Акакий Акакиевич — мастер, художник, всецело поглощенный тайнами своего скромного дела. В его переписывании ему видится «какой-то свой разнообразный и приятный мир… некоторые буквы у него были фавориты, до которых если он добирался, то был сам не свой: и подсмеивался, и подмигивал, и помогал губами, так что в лице его, казалось, можно было прочесть всякую букву, которую выводило перо его». Он беден и беззащитен, он сам почти превращен в те «ровным почерком выписанные строки», которые занимают его воображение и на службе, и на улице, и дома. Он ничтожен, его не замечают не только «значительные лица», но и товарищи по работе. Но еле слышная нота ответственности, переходящей в сочувствие, начинает звучать в глубине рассказа. Кто виноват? Вот почему так потрясен молодой чиновник, посмеявшийся над Акакием Акакиевичем и услышавший в ответ лишь простые слова: «Зачем вы меня обижаете?» Вот почему молодой чиновник останавливается, «как пронзенный», и много раз «содрогается на веку своем», видя, «как много в человеке бесчеловечья». Подчеркнутое преувеличение, с которым написаны эти строки, раскрывающие историю совести, звучат как проповедь, предсказывая «Выбранные места из переписки с друзьями».

И эта нота сочувствия не только слышится все сильнее, но звучит как набат на последних страницах, когда шинель украдена и Акакий Акакиевич смертельно, непоправимо обижен. Вместе с шинелью от него отнимают жизнь. Но хотя «Петербург остался без Акакия Акакиевича, как будто в нем его никогда и не было», остается идея совести, принимающая фантастические очертания.

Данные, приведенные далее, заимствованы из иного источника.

(* ===== verification/StackOutput.v ===== *)
(** * What the stack sends

    Every frame the program writes to the device is one of its own: it comes
    from our hardware address and carries an ARP packet with our addresses as
    the sender, or an IPv4 packet from our address with a valid header around
    an echo reply, a UDP datagram or a TCP segment. It fits in a standard
    Ethernet frame, or it is not longer than the frame it answers. *)

From S2P Require Import Prelude StdMap Checksum Addresses Text ArpCache.
From S2P Require Import Ethernet Arp Ipv4 Icmp Udp Tcp.
From S2P Require Import Dns Http HttpClient RuntimeOptions.
From S2P Require Import TcpState TcpHandler TcpTable TcpInvariant TcpOutput.
From S2P Require Import Stack EventLoop StackSafety StackServices.

#[local] Opaque internetChecksum udpChecksum tcpChecksum.

(** ** The keys of the connection table *)

Section Keys.
Context (Q : TcpConnectionKey -> Prop).

Definition keyed (t : TcpConnectionTable) : Prop := Forall (fun p => Q (fst p)) (connections t).

Lemma keyed_set t key c : Q key -> keyed t -> keyed (set_connection t key c).
Proof. intros Hk Ht. by apply Forall_map_set. Qed.

Lemma keyed_erase t key : keyed t -> keyed (erase_connection t key).
Proof. intros Ht. by apply Forall_map_erase. Qed.

Lemma keyed_update t key c : Q key -> keyed t -> keyed (update_connection t key c).
Proof. intros. unfold update_connection. destruct (pending_removal c); auto using keyed_set, keyed_erase. Qed.

Lemma keyed_nextIsn t g : keyed t -> keyed (snd (nextIsn t g)).
Proof. intros Ht. unfold nextIsn. destruct g; [|done]. by destruct (bool_decide _). Qed.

Как будто для того, чтобы показать, что безвинная гибель маленького человека не осталась неотмщенной, развертывается панорама ночного Петербурга, в котором «мертвец в виде чиновника» сдирает «со всех плеч, не разбирая чина и звания, всякие шинели: на кошках, на бобрах, на вате, енотовые, лисьи, медвежьи шубы». Все соотнесено в «Шинели», все выстраивается перед невидимым взглядом, обличающим «скрытое бесчеловечье даже в том человеке, которого свет признает благородным и честным».